Sleep-related motor pattern
Discussion
• Neutel et al. (2015) described motor disorders during sleep in HD patients, and concluded that
movement disorders are the predominant feature during wake, and persist during sleep; such
movements are a major mechanism of sleep disruption.
• In a previous paper (Arnulf et al., 2008), the same group attributed HD related abnormal motor
activity to RBD.
• According to the Authors, abnormal motor activity (in their words 'agitation') "seems related to
anosognostic voluntary movements on arousals.
• Though our results appear strikingly different from those reported in the previous papers of the
French group, we believe that we may likely be describing the same phenomenon with different
words.
• We agree that the complex of motor behavior observed during sleep in HD patients is not fully
described by the term 'periodic limb movement', since it involves the trunk and often the whole
body, nevertheless our observations suggest that these abnormal motor activity, seen over long
periods of time, show an evident periodicity.
• Also, we fully agree that cortical arousals are strictly associated with such motor disorder.

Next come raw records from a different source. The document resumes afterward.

(** * libc/src/__support/math_extras.h: add with carry, subtract with borrow

    A shallow embedding of the two multi-limb primitives of LLVM libc's
    [math_extras.h].  A value of an unsigned type of [w] bits is a [Z] in
    [0, 2^w); every assignment to a variable of that type reduces modulo
    [2^w], which is what C++ does when it converts the (possibly promoted)
    result of an arithmetic expression back to the unsigned type. *)

From Stdlib Require Import ZArith Bool Lia.

Local Open Scope Z_scope.

Module MathExtras.

(** ** Unsigned values of a given width *)

Definition modulus (w : Z) : Z := 2 ^ w.

(** Conversion of an integer to the unsigned type of [w] bits. *)
Definition wrap (w x : Z) : Z := x mod modulus w.

(** The values an object of the unsigned type of [w] bits can hold. *)
Definition in_range (w x : Z) : Prop := 0 <= x < modulus w.

(** The largest value of the type, [cpp::numeric_limits<T>::max()]. *)
Definition max_value (w : Z) : Z := modulus w - 1.

(** A carry or a borrow that is logically a bit. *)
Definition is_bit (c : Z) : Prop := c = 0 \/ c = 1.

(** ** Result pairs *)

(** [template <typename T> struct SumCarry { T sum; T carry; };] *)
Record SumCarry : Set := { sum : Z; carry : Z }.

• We suggest that periodic movements and concomitant arousal fluctuations may be explained as a
an atypical periodic movement is sleep, occurring in patients with an extreme disregulation of
motor control.
• The interpretation of the mechanism of sleep-related motor pattern in HD is relevant since it can
orient therapeutic strategies.
Discussion
• In a very recent paper (Lazar et al., 2015), pre-symptomatic HD patients showed a
pattern of sleep disruption very similar to those observed in our HD cohort
• In this study, sleep disorders anticipate the appearance of metabolic
abnormalities.
• Our study did not address the issue of motor activity during sleep in pre-
symptomatic HD.
Discussion
• Recently, the role of caudate nucleus in sleep pathology has been
emphasised.
• Experimental animal models suggest that caudate lesions may
induce behavioural restlessness and hyper-responsivity, consequent
to failing of inhibitory modulation of sensory input.

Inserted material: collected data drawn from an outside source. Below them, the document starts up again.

(** * Autonomous drone navigation simulation

    A shallow embedding of [drone_simulation.py]: the geometry predicates,
    the drone's motion integrator and trail recorder, the trail filter
    ([Drone.clip_path_to_obstacles]), the delivery sequencer and the tick
    of [UrbanEnvironment], followed by the properties of the specification
    that were checked against them.

    Rendering ([draw], fonts, colours, the pygame window and clock) holds
    no simulation state and is left out. *)

From stdpp Require Import list.
From Stdlib Require Import ZArith Floats Lia.

Set Warnings "-inexact-float".

(** ** Numbers

    Python [float] is IEEE 754 binary64, which is the kernel's [float].
    The source mixes [int] and [float] (pixel coordinates, waypoints and
    the speed are [int] literals, positions become [float] after the first
    move).  Every such [int] is embedded as the [float] of the same value;
    on the pixel range of the simulation (|v| < 2^26) Python's integer
    [-], [**2] and [+] and the binary64 operations give the same value, and
    Python compares an [int] with a [float] by value.  [v**2] is written
    [v * v].

    Limits of this reading of [**2].  On a [float], Python computes
    [v**2] with the C library's [pow]: it raises [OverflowError] when the
    square of a finite [v] overflows (|v| above about 1.34e154), where
    [v * v] is an infinity, and its last bit may differ from the correctly
    rounded [v * v].  No coordinate the simulation handles comes near the
    overflow; a statement below that would depend on it says so in a
    hypothesis ([squares]), and none asserts a value that depends on the
    last bit of a square that is not exact. *)

Definition sq (v : float) : float := (v * v)%float.

(** ** Exceptions

    The two Python exceptions the simulation core could raise: a float
    division by zero and a list index out of range. *)

Inductive pyerr : Set := ZeroDivisionError | IndexError.

Inductive result (A : Type) : Type :=
| Ok (a : A)
| Raise (e : pyerr).
Arguments Ok {A} a.
Arguments Raise {A} e.

#[export] Instance result_ret : MRet result := fun A a => Ok a.
#[export] Instance result_bind : MBind result := fun A B k c =>
  match c with
  | Ok a => k a
  | Raise e => Raise e
  end.

(** [a / b] on Python floats raises when [b == 0.0] (either sign of zero). *)
Definition py_div (a b : float) : result float :=
  if (b =? 0)%float then Raise ZeroDivisionError else Ok (a / b)%float.

(** [l[i]] for a non-negative index. *)
Definition py_index {A : Type} (l : list A) (i : nat) : result A :=
  match l !! i with
  | Some a => Ok a
  | None => Raise IndexError
  end.

(** What a Python call hands back: [None] for a bare [return] or for
    falling off the end of the body, or a boolean. *)
Inductive pyvalue : Set := PyNone | PyBool (b : bool).

Definition point : Type := float * float.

• Electrical stimulation of the caudate enhances cortical
synchronization and inhibits behavioural and autonomic nervous
system responses to stimuli.
• In humans the stimulation of the caudate reduces cortical
excitability.
• Taken together, these data may suggest that the caudate
degenerative process observed in HD account for the increased
arousability, increased motor activity during wake and sleep
(originating PLM), reduced SWS and in particular of REM sleep and,
overall, a general sleep disruption.
Conclusions
Sleep in HD is characterized by:
- Poor sleep quality (more objective than
subjective)
- Sleep fragmentation
- No evidence of EDS
- No evidence of SDB
- No evidence of RBD
- No evidence of RLS
- Increased motor activity, prevalently in NREM,
with increased prevalence of PLMS
Clinical relevance
• Sleep disruption may affect diurnal motor and
cognitive performance;
• Poor sleep is associated with daytime sleepiness and
fatigue;
• Sleep fragmentation may also have impact on anxiety
and mood;
• Slee disorders in HD are often undiagnosed, because
patients are relatively unaware of their sleep
disruption;
• The exact definition of the mechanisms of sleep
disruption may help to define therapeutic strategies.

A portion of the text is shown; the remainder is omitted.